### 特徴
キク科モミジハグマ属の多年草。
山地の林内や林縁に生育し、草丈は10〜40cmになる。
葉は互生し、特徴的な五角形で、掌状に3〜5裂する。葉の基部は心形になり、両面に毛があり、縁には粗い鋸歯がある。
9月から11月頃に、茎の先に白色の頭花をまばらにつける。
小花3個からなる頭花をつける。小花の花弁は5裂するので、頭花は15枚の花弁からなる1つの花に見える。
開放花をつけることもあるが、開花せず受粉する閉鎖花をよく付ける。
### 名前の由来
「ハグマ」は、花がチベットなどで作られる「白熊(はぐま)」と呼ばれる飾りに似ていることから。
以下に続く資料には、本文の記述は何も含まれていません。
(* ===== verification/Http1Decode.v ===== *)
(** * The request decoder as a stream transducer

    The decoder's loop is read as the relation [decodes]: iterations that go on, then
    one that breaks.  An iteration that goes on only looks at a prefix of the buffer,
    so it is unchanged when more bytes follow; hence what is shown of fragmentation.
    [codec_ok] is the invariant of the decoder between and inside calls. *)

From S2P Require Import Prelude PyStr Buffer Http1 PyStrFacts Http1Parse.
#[local] Open Scope Z_scope.
Import Http1ServerCodec.

Ltac unm := unfold bind, get, put, modify, lift, ret, raise in *; cbn beta iota in *.

(** The decoder with more bytes waiting. *)
Definition cext (k : bytes) (c : codec) : codec := set_buffer (buffer c ++ k) c.

(** What every operation keeps: a body state has a positive remainder within the limits. *)
Record codec_ok (c : codec) : Prop := {
  ok_line : 0 < max_request_line c;
  ok_header : 0 < max_header_bytes c;
  ok_fixed : state c = FIXED_BODY -> 0 < remaining c;
  ok_data : state c = CHUNK_DATA -> 0 < remaining c <= max_chunk_bytes c;
  ok_received : 0 <= body_received c;
  ok_body : (state c = FIXED_BODY \/ state c = CHUNK_DATA) ->
            body_received c + remaining c <= max_body_bytes c;
  ok_idle : state c = HEAD -> body_received c = 0;
  ok_chunks : (state c = CHUNK_SIZE \/ state c = TRAILERS) -> body_received c <= Z.max 0 (max_body_bytes c);
}.

(** The configuration never changes. *)
Definition same_limits (c c' : codec) : Prop :=
  max_request_line c' = max_request_line c /\ max_header_bytes c' = max_header_bytes c /\
  max_header_count c' = max_header_count c /\ max_body_bytes c' = max_body_bytes c /\
  max_chunk_bytes c' = max_chunk_bytes c /\ codec_closed c' = codec_closed c.

Lemma parse_head_ext block k c r c' :
  parse_head block c = (r, c') -> parse_head block (cext k c) = (r, cext k c').
Proof.
  unfold parse_head. unm. change (parse_head_event (cext k c) block) with (parse_head_event c block).
  destruct (parse_head_event c block) as [h|e]; intros H; simplify_eq; [|done].
  destruct (chunked h); [by simplify_eq|]. by destruct (content_length h >? 0); simplify_eq.
Qed.

Lemma step_head_ext k c es f c' :
  step_head c = (Ok (es, f), c') -> f <> Break -> step_head (cext k c) = (Ok (es, f), cext k c').
Proof.
  unfold step_head. unm. change (buffer (cext k c)) with (buffer c ++ k).
  destruct (Z.ltb_spec (find_double_crlf (buffer c)) 0) as [|Hm].
  { destruct (_ >? _); [done|]. destruct (_ && _); [done|]. intros [= _ <- _]. done. }
  unfold find_double_crlf in *. rewrite find_seq_app by done.
  pose proof (find_seq_bound _ _ Hm) as Hb. change (len CRLF2) with 4 in Hb.
  destruct (Z.ltb_spec (find_seq CRLF2 (buffer c)) 0); [lia|].
  change (max_header_bytes (cext k c)) with (max_header_bytes c).
  destruct (_ >? _); [done|].
  rewrite upto_app_le, from_app_le by lia.
  set (c1 := set_buffer (from (buffer c) _) c).
  change (set_buffer (from (buffer c) _ ++ k) (cext k c)) with (cext k c1).
  destruct (parse_head _ c1) as [[[h b]|e] c2] eqn:E; [|done].
  rewrite (parse_head_ext _ k _ _ _ E). destruct b; intros H0 _; by simplify_eq.
Qed.

Lemma step_fixed_ext k c es f c' :
  codec_ok c -> state c = FIXED_BODY ->
  step_fixed_body c = (Ok (es, f), c') -> f <> Break ->
  step_fixed_body (cext k c) = (Ok (es, f), cext k c').
Proof.
  intros Hok Hst. pose proof (ok_fixed c Hok Hst) as Hr.
  unfold step_fixed_body. unm. change (buffer (cext k c)) with (buffer c ++ k).
  pose proof (len_nonneg k). pose proof (len_nonneg (buffer c)).
  destruct (Z.eqb_spec (len (buffer c)) 0); [by intros [= _ <- _]|].
  rewrite len_app. zdec. change (remaining (cext k c)) with (remaining c). simpl.
  destruct (remaining c >? len (buffer c)) eqn:E; b2p.
  - zdec. intros [= _ <- _]. done.
  - zdec. rewrite upto_app_le, from_app_le by lia. intros H' _. by simplify_eq.
Qed.

Lemma step_chunk_size_ext k c es f c' :
  step_chunk_size c = (Ok (es, f), c') -> f <> Break ->
  step_chunk_size (cext k c) = (Ok (es, f), cext k c').
Proof.
  unfold step_chunk_size. unm. change (buffer (cext k c)) with (buffer c ++ k).
  destruct (Z.ltb_spec (find_crlf (buffer c)) 0) as [|Hm].
  { destruct (_ >? _); [done|]. intros [= _ <- _]. done. }
  unfold find_crlf in *. rewrite find_seq_app by done.
  pose proof (find_seq_bound _ _ Hm) as Hb. change (len CRLF) with 2 in Hb.
  destruct (Z.ltb_spec (find_seq CRLF (buffer c)) 0); [lia|].
  destruct (_ >? 128); [done|]. rewrite upto_app_le, from_app_le by lia.
  destruct (parse_chunk_size_line _) as [n|e]; [|done]. simpl.
  destruct (n >? max_chunk_bytes c); [done|].
  destruct (body_received c + n >? max_body_bytes c); [done|].
  destruct (n =? 0); intros H' _; by simplify_eq.
Qed.

Lemma at_is_app l k i v : 0 <= i < len l -> at_is (l ++ k) i v = at_is l i v.
Proof. intros. unfold at_is. rewrite at_app_l by lia. done. Qed.

Lemma step_chunk_data_ext k c es f c' :
  codec_ok c -> state c = CHUNK_DATA ->
  step_chunk_data c = (Ok (es, f), c') -> f <> Break ->
  step_chunk_data (cext k c) = (Ok (es, f), cext k c').
Proof.
  intros Hok Hst. pose proof (ok_data c Hok Hst) as Hr.
  unfold step_chunk_data. unm. change (buffer (cext k c)) with (buffer c ++ k).
  change (remaining (cext k c)) with (remaining c). pose proof (len_nonneg k).
  destruct (Z.ltb_spec (len (buffer c)) (remaining c + 2)); [by intros [= _ <- _]|].
  rewrite len_app. zdec. rewrite !at_is_app by lia.
  destruct (_ || _); [done|]. rewrite upto_app_le, from_app_le by lia.
  intros H' _. by simplify_eq.
Qed.

Lemma step_trailers_ext k c es f c' :
  step_trailers c = (Ok (es, f), c') -> f <> Break ->
  step_trailers (cext k c) = (Ok (es, f), cext k c').
Proof.
  unfold step_trailers. unm. change (buffer (cext k c)) with (buffer c ++ k). pose proof (len_nonneg k).
  destruct ((len (buffer c) >=? 2) && at_is (buffer c) 0 13 && at_is (buffer c) 1 10) eqn:E.
  { b2p. rewrite len_app. zdec. rewrite !at_is_app by lia. rewrite H1, H2. simpl.
    rewrite from_app_le by lia. intros H' _. by simplify_eq. }
  destruct (Z.ltb_spec (find_double_crlf (buffer c)) 0) as [|Hm].
  { destruct (_ >? _); [done|]. intros [= _ <- _]. done. }
  unfold find_double_crlf in *. rewrite find_seq_app by done.
  pose proof (find_seq_bound _ _ Hm) as Hb. change (len CRLF2) with 4 in Hb.
  rewrite len_app, !at_is_app by lia. revert E. zdec. intros ->.
  change (max_header_bytes (cext k c)) with (max_header_bytes c).
  destruct (max_header_bytes c <? _); [done|]. rewrite upto_app_le, from_app_le by lia.
  change (max_header_count (set_buffer (from (buffer c) (find_seq CRLF2 (buffer c) + 4) ++ k) (cext k c)))
    with (max_header_count c). cbn beta iota.
  destruct (parse_headers _ _) as [[t n]|e]; [|done]. cbn beta iota.
  destruct (existsb _ _); [done|]. intros H' _. by simplify_eq.
Qed.

Lemma step_eq c :
  step c = match state c with
           | HEAD => step_head | FIXED_BODY => step_fixed_body | CHUNK_SIZE => step_chunk_size
           | CHUNK_DATA => step_chunk_data | TRAILERS => step_trailers
           end c.
Proof. done. Qed.

Lemma step_ext k c es f c' :
  codec_ok c -> step c = (Ok (es, f), c') -> f <> Break ->
  step (cext k c) = (Ok (es, f), cext k c').
Proof.
  intros Hok. rewrite !step_eq. change (state (cext k c)) with (state c).
  destruct (state c) eqn:Es.
  - apply step_head_ext.
  - by apply step_fixed_ext.
  - apply step_chunk_size_ext.
  - by apply step_chunk_data_ext.
  - apply step_trailers_ext.
Qed.

(** ** The grammar of the events

    The state between messages is [None]; inside one it is the number of body bytes
    delivered and, for a fixed-length body, the number promised. *)
Definition trace_state : Type := option (Z * option Z).
Definition trace_step (limit : Z) (st : trace_state) (e : event bytes) : option trace_state :=
  match st, e with
  | None, EHead h => Some (Some (0, if chunked h then None else Some (content_length h)))
  | Some (n, promised), EBody b =>
      if (0 <? len b) && (n + len b <=? limit) then Some (Some (n + len b, promised)) else None
  | Some (n, promised), EEnd _ =>
      match promised with
      | Some m => if n =? m then Some None else None
      | None => Some None
      end
  | _, _ => None
  end.
Fixpoint trace (limit : Z) (st : trace_state) (es : list (event bytes)) : option trace_state :=
  match es with
  | [] => Some st
  | e :: es' => match trace_step limit st e with Some st' => trace limit st' es' | None => None end
  end.

Lemma trace_app limit es : forall st st' es',
  trace limit st es = Some st' -> trace limit st (es ++ es') = trace limit st' es'.
Proof.
  induction es as [|e es IH]; intros st st' es'; simpl; [by intros [= <-]|].
  destruct (trace_step limit st e); [apply IH|done].
Qed.

(** The state of the grammar a decoder is in. *)
Definition abs (c : codec) : trace_state :=
  match state c with
  | HEAD => None
  | FIXED_BODY => Some (body_received c, Some (body_received c + remaining c))
  | _ => Some (body_received c, None)
  end.

(** What is left buffered when the decoder waits for more bytes. *)
Definition buffer_bound (c : codec) : Z :=
  Z.max (max_header_bytes c) (Z.max 128 (max_chunk_bytes c + 1)).

Record step_post (c : codec) (es : list (event bytes)) (f : flow) (c' : codec) : Prop := {
  sp_ok : codec_ok c';
  sp_limits : same_limits c c';
  sp_progress : f <> Break -> len (buffer c') < len (buffer c);
  sp_trace : trace (max_body_bytes c) (abs c) es = Some (abs c');
  sp_stuck : f = Break -> len (buffer c') <= buffer_bound c';
}.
「キッコウ」は、五角形の葉が亀の甲羅=亀甲(キッコウ)にみえることから。
### 同定上のポイント
-
モミジハグマ:キッコウハグマの葉が五角形に深く3〜5裂するのに対し、モミジハグマの葉はより浅く、丸みを帯びたモミジ状に3〜5裂する点で区別できる。また、キッコウハグマの頭花がまばらにつくのに対し、モミジハグマは頭花をやや密につける傾向がある。
-
タイワンモミジハグマ:葉の形はキッコウハグマに似て深く裂けるが、タイワンモミジハグマの葉はより深く切れ込み、さらに不規則な鋸歯が目立つ。また、タイワンモミジハグマは主に南西諸島に分布する点で、本州、四国、九州に分布するキッコウハグマと区別される。